Pourquoi baptiser la revue Phaéton ?

 

Phaéton est le fils de Céphale et de l’Aurore. Aphrodite a trouvé l’enfant très beau alors elle l’a volé. Elle l’a placé au-dessus du ciel. C’est l’étoile double d’Aphrodite qui brille sous deux aspects : Éosphoros et Hespéros, l’étoile du matin et l’étoile du soir. Phaéton restant éclairé en permanence, malgré la nuit noire, il y a une lumière. Et cette lumière, c’est le savoir, le gage du salut de l’âme. C’est l’apprentissage, la transmission des savoirs.

 

La revue se présente comme pluridisciplinaire. Quelle place la poésie y tient-elle ?

 

Je pense qu’on peut retrouver le sens des choses par la pluridisciplinarité. Et peut-être que tout commence par le rêve et la poésie… Si on met la poésie à part, que vaut le savoir sans le rêve ? Au cœur de la revue, on a placé un cahier de poésies qui est double avec une partie thématique qui est le fil rouge annuel de la revue et une partie de poésies contemporaines que l’on a appelé « Merles Blancs ». Le premier thème que l’on a choisi en 2015, c’était l’engagement ! Pour démontrer par la poésie que l’engagement, dans l’appréhension des savoirs, est fondamental finalement pour le salut de nos âmes ! Le savoir est au cœur de ça. Pour les autres thèmes annuels, nous avons édité un cahier de poésies consacré aux poétesses de tous les temps, de Sappho à Marilyn Monroe. Ensuite, une anthologie des poètes de la Grèce puis « L’animal », « La mer », une anthologie de poésies espagnoles que l’on a appelée « Españas». Pour les autres numéros : « Passage à Bordeaux », « Correspondance entre écrivains », « La chanson française » et cette année le « X » !

 

Quant au cahier de poésies contemporaines, « Merles blancs », il rassemble aujourd’hui un peu plus de deux-cent cinquante poètes. Et nous avons décidé, depuis plusieurs années, de travailler avec d’autres revues comme Le Nouvel Athanor fondée par Jean-Luc Maxence (*) et Danny-Marc, trente années et deux très belles anthologies de poésies à cheval sur les deux siècles. Ensuite, nous avons collaboré avec une des plus vieilles revues françaises, L’Atelier de Poésies Cognac, créée dans les années 70 par la poétesse Andrée Marik. Nous avons coopéré avec Phœnix, une revue marseillaise, et dernièrement avec la revue Sigila, une revue consacrée aux secrets.

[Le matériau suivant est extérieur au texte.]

(** One more entry per further trunked CPU port for an address behind wireless. *)
Definition dup_port (fid port : Z) : Z :=
  if fid =? RTK_FC_WIFI_FID_1 then RTK_FC_MAC_PORT_MASTERCPU_CORE1
  else if fid =? RTK_FC_WIFI_FID_2 then RTK_FC_MAC_PORT_SLAVECPU else port.
Definition dup_entry (fid : Z) (src dst : lut_entry) : lut_entry :=
  let e := memcpy_entry src dst in
  LutEntry (l2Addr e) fid (dup_port fid (spa e)) (extspa e) (wlan_dev_idx e) (lutIdx e) (valid e) (isStatic e)
    (staticRefCount e) (isSync2PsEntry e) (isUnknowUcMc e) (isPortAggEntry e) false (rcuFreeEnt_skipDel e)
    (anyFlowEstablish e) (isGMAC e) (isPermitWanAccess e) (CTAG_IF e) (CVID e) (last_jiffies e) (hostPolIdx e).
Fixpoint duplicate_loop (h p : nat) (fids : list Z) (db : fc_db) : ret * fc_db :=
  match fids with
  | [] => (RTK_FC_RET_OK, db)
  | fid :: fids =>
      match _rtk_fc_lutEntry_getFromPool (mem db) with
      | None => (RTK_FC_RET_ERR_ENTRY_FULL, db)
      | Some (q, m) =>
          let db := set_mem (upd q (dup_entry fid (obj p m)) m) db in
          match add_or_evict h q false db with
          | (Added RTK_FC_RET_OK, db) => duplicate_loop h p fids db
          | (_, db) => (RTK_FC_RET_OK, return_obj q db)
          end
      end
  end.

(** After the entry [p] is in the table. *)
Definition learned (r : learn_req) (p : nat) (db : fc_db) : ret * option nat * fc_db :=
  let i := lutIdx (obj p (mem db)) in
  let db := on_mem (_rtk_fc_lutHostPolicingIdxUpdate (l2Addr (obj p (mem db)))) db in
  let db := if bool_decide (skipHwlookUp db = Some (ingress r)) then set_skipHwlookUp None db else db in
  if (lr_wlan r <? RTK_FC_WLANX_END_INTF) && wifi_tx_gmac_auto_sel_en && gmac_tx_trunking (lr_wlan r) then
    let db := on_mem (upd p (set_duplicateEntry_exist true)) db in
    let '(x, db) := duplicate_loop (_rtk_fc_hash_mac_fid (srcMac r) DEFAULT_FID) p
                      (seqZ RTK_FC_WIFI_FID_1 (wifi_tx_gmac_trunking_num - RTK_FC_WIFI_FID_1)) db in
    (x, Some i, db)
  else (RTK_FC_RET_OK, Some i, db).

Definition is_bridge (r : learn_req) : bool :=
  match pPktHdr r with Some k => fwd_bridge k | None => false end.
Definition port_agg_allowed (r : learn_req) (e : lut_entry) (db : fc_db) : bool :=
  FC_F_SWLUT_PORT_AGG_ENTRY && bool_decide (learning_state r <> LUT_DIR_DONT_CARE) && is_bridge r &&
  (spa e <=? RTK_FC_MAC_PORT_PON) && (nth (Z.to_nat (spa e)) (learningLimit (limits db)) 0 =? -1).

(** The address is not in the table: take an object, fill it, add it. *)
Definition learn_new (r : learn_req) (db : fc_db) : ret * option nat * fc_db :=
  let h := _rtk_fc_hash_mac_fid (srcMac r) DEFAULT_FID in
  match _rtk_fc_lutEntry_getFromPool (mem db) with
  | None => (RTK_FC_RET_ERR_ENTRY_FULL, None, db)
  | Some (p, m) =>
      let db := set_mem (upd p (fun _ => new_entry r (jiffies db)) m) db in
      let finish '(x, db) :=
        match x with
        | RTK_FC_RET_OK => learned r p db
        | _ => (RTK_FC_RET_LRN_FAIL, None, return_obj p db)
        end in
      match add_or_evict h p (is_bridge r) db with
      | (Added x, db) => finish (x, db)
      | (Replaced, db) =>
          let db := return_obj p db in
          match slot (lutIdx (obj p (mem db))) (mem db) with
          | Some q => learned r q db
          | None => (RTK_FC_RET_LRN_FAIL, None, db)
          end
      | (NoVictim, db) =>
          if port_agg_allowed r (obj p (mem db)) db then
            let db := on_mem (upd p agg_entry) db in
            match _rtk_fc_lut_find (l2Addr (obj p (mem db))) (mem db) with
            | Some i => (RTK_FC_RET_OK, Some i, return_obj p db)
            | None => finish (RTK_FC_LUT_ADD p false db)
            end
          else finish (RTK_FC_RET_ERR_ENTRY_FULL, db)
      end
  end.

La prochaine contribution sera avec les éditions de La Crypte dans les Landes. Donc, ces revues nous adressent une sélection de poètes assez conséquente, cent-cinquante à deux-cents textes. On n’en prend que vingt-cinq. On fait un best of de best of. Et ça nous permet de maintenir sur la poésie contemporaine un échange intellectuel permanent.

 

Détail de la couverture du n° de Phaéton de 2020

 

Comment trouvez-vous les auteurs des nombreux articles de la revue ?

 

Au départ, ce sont des gens qu’on est allé chercher. La revue existe depuis dix ans et commence à être connue. Maintenant on a des contributeurs spontanés. En histoire, en sociologie, en philosophie, en droit, en littérature… Ce qui est très intéressant aussi, c’est que les contributeurs sont des gens qui nous offrent leurs mystères. Finalement, ce n’est pas si loin de la poésie non plus. Et quand on a des contributions scientifiques assez rares, ce sont des gens qui ont des compétences très importantes dans leurs domaines d’activités. Je crois qu’il n’y a pas de différence de nature entre un article scientifique qui nous offre ses mystères et un poète qui nous offre ses rêves, c’est la même chose finalement.

 

Je pense à un chercheur qui s’appelle Jacques Leng, un spécialiste de la matière molle… C’est à la fois drôle et exceptionnel parce qu’il dit qu’entre la matière solide et la matière gazeuse, la matière liquide, il y a une autre matière dont on ne parle jamais. Il parle de la mayonnaise en fait mais de manière très scientifique, très sérieuse. Il a intitulé son article « L’éloge de la mollesse ». Il y a Jean-Rodolphe Vignes qui est neurochirurgien, passionné de poésie et qui a écrit un article sur Rimbaud et la synesthésie. Il décrit les modalités possibles de soins par les couleurs. Je pense aussi à Gérard Boulanger qui a été à l’initiative du procès Papon et qui a écrit la biographie de Jean Zay lorsqu’il est entré au Panthéon. On a publié également un article sur le pic du Midi. L’équipe responsable de l’observatoire veut classer la voute étoilée au patrimoine mondial de l’UNESCO. Là, on atteint des sommets puisqu’on parle des étoiles donc de Phaéton finalement. Et Phaéton (la revue) devrait être classée au patrimoine mondial de l’humanité ! Sans douter… (rires)

 

Le stand de Phaéton au Salon de la revue 2024 © Ent’revues/Lou-Andrea Gachot Coniglio

 

La revue a été créée à Bordeaux par des Bordelais. Est-elle « bordelo-bordelaise » ?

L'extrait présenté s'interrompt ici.